El motor de mi barco de pesca se averió justo delante de un barco fantasma a la deriva de 500 pies, y entonces ocurrió esto… 

Leo apoyó los pies contra la consola, agarró el pesado micrófono negro de la radio de reserva y pulsó el botón de transmisión. «Estación de la Guardia Costera, aquí Leo, a bordo del buque de carga a la deriva Albatross. ¿Me reciben? Cambio». La radio crepitó al instante y una voz sorprendida resonó a todo volumen por el altavoz. 

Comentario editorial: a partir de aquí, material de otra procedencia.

(** C5.  On a table whose rows all have a positive volume, the
    p-chart takes as centre line the sum of the defects over the sum
    of the volumes, and on every row puts the upper and the lower
    limit at the centre line plus and minus the same half width,
    3 sqrt(p-bar (1 - p-bar) / Production_Volume); where both limits
    are numbers they are at the same distance from the centre line. *)
Theorem p_chart_limits (df : dataframe) :
  Forall (fun r => (0 < Production_Volume r)%Z) df ->
  SPC.p_bar (SPC.p_chart df)
    = Np.fdiv (Some (IZR (Pd.isum (map Defects_Total df))))
              (Some (IZR (Pd.isum (map Production_Volume df)))) /\
  (df <> [] -> SPC.p_bar (SPC.p_chart df) = Some (p_centre df)) /\
  SPC.UCL (SPC.p_chart df)
    = map (fun r => fadd (Some (p_centre df))
                      (p_half_width (p_centre df) (Production_Volume r))) df /\
  SPC.LCL (SPC.p_chart df)
    = map (fun r => fsub (Some (p_centre df))
                      (p_half_width (p_centre df) (Production_Volume r))) df /\
  (forall i u l,
      nth_error (SPC.UCL (SPC.p_chart df)) i = Some (Some u) ->
      nth_error (SPC.LCL (SPC.p_chart df)) i = Some (Some l) ->
      u - p_centre df = p_centre df - l).
Proof.
  intros Hpos.
  assert (Hbar : df <> [] -> SPC.p_bar (SPC.p_chart df) = Some (p_centre df)).
  { intros Hne. cbn [SPC.p_chart SPC.p_bar]. apply fdiv_nonzero.
    assert (0 < Pd.isum (map Production_Volume df))%Z.
    { apply isum_positive.
      - destruct df; [contradiction | discriminate].
      - rewrite Forall_map. exact Hpos. }
    apply not_0_IZR. lia. }
  assert (Hucl : SPC.UCL (SPC.p_chart df)
    = map (fun r => fadd (Some (p_centre df))
                      (p_half_width (p_centre df) (Production_Volume r))) df).
  { destruct df as [| r0 df0]; [reflexivity |].
    set (df := r0 :: df0) in *.
    specialize (Hbar ltac:(discriminate)).
    cbn [SPC.p_chart SPC.p_bar SPC.UCL] in *. rewrite Hbar.
    unfold Pd.of_ints. rewrite !map_map.
    apply map_ext_Forall. revert Hpos. apply Forall_impl. intros r Hr.
    cbn [fsub fmul lift2]. rewrite fdiv_nonzero; [reflexivity |].
    apply not_0_IZR. lia. }
  assert (Hlcl : SPC.LCL (SPC.p_chart df)
    = map (fun r => fsub (Some (p_centre df))
                      (p_half_width (p_centre df) (Production_Volume r))) df).
  { destruct df as [| r0 df0]; [reflexivity |].
    set (df := r0 :: df0) in *.
    specialize (Hbar ltac:(discriminate)).
    cbn [SPC.p_chart SPC.p_bar SPC.LCL] in *. rewrite Hbar.
    unfold Pd.of_ints. rewrite !map_map.
    apply map_ext_Forall. revert Hpos. apply Forall_impl. intros r Hr.
    cbn [fsub fmul lift2]. rewrite fdiv_nonzero; [reflexivity |].
    apply not_0_IZR. lia. }
  split; [reflexivity |]. split; [exact Hbar |].
  split; [exact Hucl |]. split; [exact Hlcl |].
  intros i u l. rewrite Hucl, Hlcl, !nth_error_map.
  destruct (nth_error df i) as [r |]; [| discriminate].
  cbn [option_map].
  destruct (p_half_width (p_centre df) (Production_Volume r)) as [h |];
    [| discriminate].
  cbn [fadd fsub lift2]. intros [= <-] [= <-]. lra.
Qed.

Lemma p_chart_limits_witness :
  Forall (fun r => (0 < Production_Volume r)%Z) initial_table /\
  SPC.p_bar (SPC.p_chart initial_table) = Some (8 / 160) /\
  SPC.UCL (SPC.p_chart initial_table)
    = map (fun r => fadd (Some (p_centre initial_table))
                      (p_half_width (p_centre initial_table)
                         (Production_Volume r))) initial_table.
Proof.
  assert (Hpos : Forall (fun r => (0 < Production_Volume r)%Z) initial_table).
  { unfold initial_table. repeat constructor; cbn; lia. }
  split; [exact Hpos |].
  destruct (p_chart_limits initial_table Hpos) as (_ & Hbar & Hucl & _).
  split; [| exact Hucl].
  rewrite Hbar by discriminate. reflexivity.
Defined.

End PChart.

(* ================================================================== *)
(** * Part III: further properties of the generator *)
(* ================================================================== *)

Section DefectsMore.

Import GenerateData.

Lemma multinomial_draw_parts (n : Z) (w : list R) (m : list Z) :
  Np.multinomial_draw n w m -> Forall (fun c => (0 <= c <= n)%Z) m.
Proof.
  intros (_ & Hpos & Hsum). revert n Hsum.
  induction Hpos as [| c m Hc Hpos IH]; intros n Hsum; [constructor |].
  cbn [fold_right] in Hsum.
  assert (Hrest : (0 <= fold_right Z.add 0 m)%Z).
  { clear - Hpos. induction Hpos; cbn; lia. }
  constructor; [lia |].
  specialize (IH _ eq_refl).
  revert IH. apply Forall_impl. intros a Ha. lia.
Qed.

(** X1.  With draws NumPy can make, the total [generate_defects]
    returns lies between 0 and the production volume, and each of the
    five counts lies between 0 and the total. *)
Theorem generate_defects_bounds
    (production_volume : Z) (base_defect_rate quality_factor : R)
    (binomial : Z) (multinomial : list Z)
    (defect_types : dict Z) (total_defects : Z) :
  Np.binomial_draw production_volume binomial ->
  ((0 < binomial)%Z ->
   Np.multinomial_draw binomial defect_weights multinomial) ->
  generate_defects production_volume base_defect_rate quality_factor
    binomial multinomial = Ok (defect_types, total_defects) ->
  (0 <= total_defects <= production_volume)%Z /\
  Forall (fun c => (0 <= c <= total_defects)%Z) (values defect_types).
Proof.
  intros [Hb0 Hb1] Hdraw. unfold generate_defects.
  destruct (Np.random_binomial _ _ _) as [t | ex] eqn:Hb; [| discriminate].
  apply random_binomial_inv in Hb as (-> & _ & _).
  cbn [bind].
  destruct (Z.ltb_spec 0 binomial) as [Hpos | Hnp].
  - pose proof (multinomial_draw_parts _ _ _ (Hdraw Hpos)) as Hparts.
    destruct (multinomial_draw_five binomial defect_weights multinomial eq_refl
                (Hdraw Hpos)) as (a & b & c & d & e & -> & _).
    unfold Np.random_multinomial.
    destruct (Z.ltb_spec binomial 0); [lia |].
    cbn. intros [= <- <-]. split; [lia | exact Hparts].
  - intros [= <- <-]. split; [lia |].
    cbn. repeat constructor; lia.
Qed.

Lemma generate_defects_bounds_witness :
  Np.binomial_draw 100 3 /\
  exists defect_types total_defects,
    generate_defects 100 0.025 0.8 3 [1; 1; 0; 1; 0]%Z
      = Ok (defect_types, total_defects) /\
    (0 <= total_defects <= 100)%Z.
Proof.
  assert (Hb : Np.binomial_draw 100 3) by (unfold Np.binomial_draw; lia).
  assert (Hd : (0 < 3)%Z ->
               Np.multinomial_draw 3 defect_weights [1; 1; 0; 1; 0]%Z).
  { intros _. repeat split; repeat constructor; lia. }
  assert (Hrun : generate_defects 100 0.025 0.8 3 [1; 1; 0; 1; 0]%Z
    = Ok ([("Dimensional", 1); ("Surface", 1); ("Assembly", 0);
           ("Material", 1); ("Other", 0)]%Z%string, 3%Z)).
  { unfold generate_defects, Np.random_binomial.
    destruct (Rlt_dec _ 0); [lra |].
    destruct (Rlt_dec 1 _); [lra |].
    reflexivity. }
  split; [exact Hb |].
  eexists; eexists. split; [exact Hrun |].
  exact (proj1 (generate_defects_bounds 100 0.025 0.8 3 _ _ _ Hb Hd Hrun)).
Defined.

(** X2.  [generate_defects] raises exactly when NumPy refuses the
    binomial parameters: a negative volume, or an effective defect rate
    outside of 0..1.  The exception is then ValueError. *)
Theorem generate_defects_raises
    (production_volume : Z) (base_defect_rate quality_factor : R)
    (binomial : Z) (multinomial : list Z) (e : exn) :
  ((0 < binomial)%Z ->
   Np.multinomial_draw binomial defect_weights multinomial) ->
  (generate_defects production_volume base_defect_rate quality_factor
     binomial multinomial = Raise e <->
   e = ValueError /\
   ((production_volume < 0)%Z \/
    base_defect_rate * (1 - quality_factor) < 0 \/
    1 < base_defect_rate * (1 - quality_factor))).
Proof.
  intros Hdraw. unfold generate_defects, Np.random_binomial.
  destruct (Z.ltb_spec production_volume 0) as [Hv | Hv].
  { cbn [bind]. split.
    - intros [= <-]. split; [reflexivity | left; exact Hv].
    - intros [-> _]. reflexivity. }
  destruct (Rlt_dec _ 0) as [Hlo | Hlo].
  { cbn [bind]. split.
    - intros [= <-]. split; [reflexivity | right; left; exact Hlo].
    - intros [-> _]. reflexivity. }
  destruct (Rlt_dec 1 _) as [Hhi | Hhi].
  { cbn [bind]. split.
    - intros [= <-]. split; [reflexivity | right; right; exact Hhi].
    - intros [-> _]. reflexivity. }
  cbn [bind]. split.
  - destruct (Z.ltb_spec 0 binomial) as [Hpos | Hnp]; [| discriminate].
    destruct (multinomial_draw_five binomial defect_weights multinomial eq_refl
                (Hdraw Hpos)) as (a & b & c & d & e' & -> & _).
    unfold Np.random_multinomial.
    destruct (Z.ltb_spec binomial 0); [lia |].
    cbn. discriminate.
  - intros [_ [H | [H | H]]]; [lia | lra | lra].
Qed.
(** The world after [loadCashbooks] took the user name from [data]. *)
Definition greet (data : CashbooksBody) (w : World) : World :=
  if JSString.truthy (default "" (body_username data)) then
    let w' := with_state (set_username (default "" (body_username data))) w in
    match welcome_user (document w') with
    | None => w'
    | Some _ =>
        with_document
          (set_welcome_user (Some ("Hi, " +:+ username (state w') +:+ "!"))) w'
    end
  else w.

(** The world after [loadCashbooks] chose the active cashbook among
    [cashbooks]. *)
Definition choose (cashbooks : list string) (w : World) : World :=
  with_state
    (set_activeCashbook
       (resolveCashbook cashbooks (default "" (url_cashbook w))
          (activeCashbook (state w)))) w.

(** The page after the clear-filters button emptied the inputs it has. *)
Definition clearInputs (p : Page) : Page :=
  let p' := match search_input p with
            | Some _ => set_search_input (Some "") p
            | None => p
            end in
  match date_filter p with
  | Some _ => set_date_filter (Some "") p'
  | None => p'
  end.

(** [w'] names the user and the cashbook as [w] does, in the state and in
    the header of the page. *)
Definition sameHeader (w w' : World) : Prop :=
  username (state w') = username (state w) /\
  activeCashbook (state w') = activeCashbook (state w) /\
  welcome_user (document w') = welcome_user (document w) /\
  cashbook_indicator (document w') = cashbook_indicator (document w) /\
  active_cashbook_name (document w') = active_cashbook_name (document w).

(** ** Sample data *)

Module Sample.

Definition lunch : Entry.t :=
  {| Entry.id := 1; Entry.date := "2024-01-01"; Entry.type := "cash_out";
     Entry.amount := 10000; Entry.note := Some "Food" |}.

Definition salary : Entry.t :=
  {| Entry.id := 2; Entry.date := "2024-03-01"; Entry.type := "cash_in";
     Entry.amount := 50000; Entry.note := Some "salary" |}.

Definition dinner : Entry.t :=
  {| Entry.id := 3; Entry.date := "2024-02-01"; Entry.type := "cash_out";
     Entry.amount := 2550; Entry.note := Some "Food" |}.

Definition fee : Entry.t :=
  {| Entry.id := 4; Entry.date := "2024-02-10"; Entry.type := "cash_out";
     Entry.amount := 500; Entry.note := Some "constructor" |}.

(** A page with every element present and the two filter inputs filled in. *)
Definition page (keyword dateFilter : string) : Page :=
  {| toast_container := Some []; loading_overlay := Some false;
     cashbook_indicator := Some "none"; active_cashbook_name := Some "";
     welcome_user := Some ""; total_in_el := Some (INR (Some 0));
     total_out_el := Some (INR (Some 0)); balance_el := Some (INR (Some 0));
     search_input := Some keyword; date_filter := Some dateFilter;
     transaction_body := Some []; entry_count := Some "";
     insights_list := Some [] |}.

Definition server (cashbooks : list string) (entries : list Entry.t) : Backend :=
  {| get_cashbooks :=
       Ok {| body_username := Some "ann"; body_cashbooks := Some cashbooks |};
     get_entries := fun _ => Ok (Some entries);
     get_summary := fun _ => Ok noSummary |}.

(** A world whose state holds [entries] for the cashbook [active]. *)
Definition world (active : string) (entries : list Entry.t)
    (keyword dateFilter : string) (url : option string)
    (cashbooks : list string) : World :=
  {| state := {| username := "ann"; activeCashbook := active;
                 allEntries := 0%nat; summary := noSummary |};
     arrays := {[ 0%nat := entries ]};
     document := page keyword dateFilter;
     downloads := []; localStorage := ∅; location_href := None;
     url_cashbook := url; clock := 1709337600000; localeDate := "3/2/2024";
     backend := server cashbooks entries |}.

Definition book (entries : list Entry.t) (keyword dateFilter : string) : World :=
  world "Personal" entries keyword dateFilter None ["Personal"].
Lemma ring_buffer_newest_first_witness :
  exists log,
    log_events 32 false (log_init 32)
      [mkEntry 10 EVT_BOOT 1 2; mkEntry 20 EVT_MODE_CHANGE 3 4] = Some log /\
    log_count log = 2 /\
    log_get_newest 32 false log 0
    = Some (Some (mkEntry 20 EVT_MODE_CHANGE 3 4)) /\
    log_get_newest 32 false log 1 = Some (Some (mkEntry 10 EVT_BOOT 1 2)) /\
    log_get_newest 32 false log 2 = Some None.
Proof.
  assert (H32 : 2 <= 32 < 256) by lia.
  destruct (ring_buffer_newest_first 32 false
              [mkEntry 10 EVT_BOOT 1 2; mkEntry 20 EVT_MODE_CHANGE 3 4] H32)
    as (log & E & Hcount & _ & Hlt & Hge & _).
  exists log. split; [exact E|]. split; [exact Hcount|].
  assert (U0 : in_u8 0) by (unfold in_u8; lia).
  assert (U1 : in_u8 1) by (unfold in_u8; lia).
  assert (U2 : in_u8 2) by (unfold in_u8; lia).
  split; [|split].
  - destruct (Hlt 0 U0) as (e & Hn & Hg); [rewrite Hcount; cbn; lia|].
    cbn in Hn. injection Hn as <-. exact Hg.
  - destruct (Hlt 1 U1) as (e & Hn & Hg); [rewrite Hcount; cbn; lia|].
    cbn in Hn. injection Hn as <-. exact Hg.
  - apply (Hge 2 U2). rewrite Hcount. cbn. lia.
Defined.

(** The wrap-around of the unit tests: 34 appends into 32 slots. *)
Example wraparound_overwrites_oldest :
  exists log,
    log_events 32 false (log_init 32) (stamped 34) = Some log /\
    log_count log = 32 /\
    log_get_newest 32 false log 0
    = Some (Some (mkEntry 33 EVT_STATE_CHANGE 33 0)) /\
    log_get_newest 32 false log 31
    = Some (Some (mkEntry 2 EVT_STATE_CHANGE 2 0)) /\
    log_get_newest 32 false log 32 = Some None.
Proof. eexists. split; [vm_compute; reflexivity|]. repeat split. Qed.

End LogSpec.

(** ** The safety monitor *)

Module SafetySpec.
Import MachInt MachIntFacts Types Safety.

«¿Buque Albatross? ¡Le recibimos! Recibimos una señal de emergencia entrecortada hace horas, pero no teníamos datos de ubicación. Llevamos buscando cuarenta millas al sur. ¿Cuál es su situación? Cambio». Leo leyó los números directamente de la pantalla principal de navegación. «Ahora mismo estoy en el puente. El barco está vacío. El diario de navegación indica que la tripulación huyó en los botes salvavidas hace horas debido a una brecha enorme en el casco, pero el buque se encuentra estable y a flote. No sé por qué no se ha hundido. Cambio».


«Recibido», respondió el operador, con evidente urgencia. «Estamos enviando una lancha de rescate a vuestras coordenadas exactas en este mismo momento. No bajéis bajo cubierta. Quedaos exactamente donde estáis».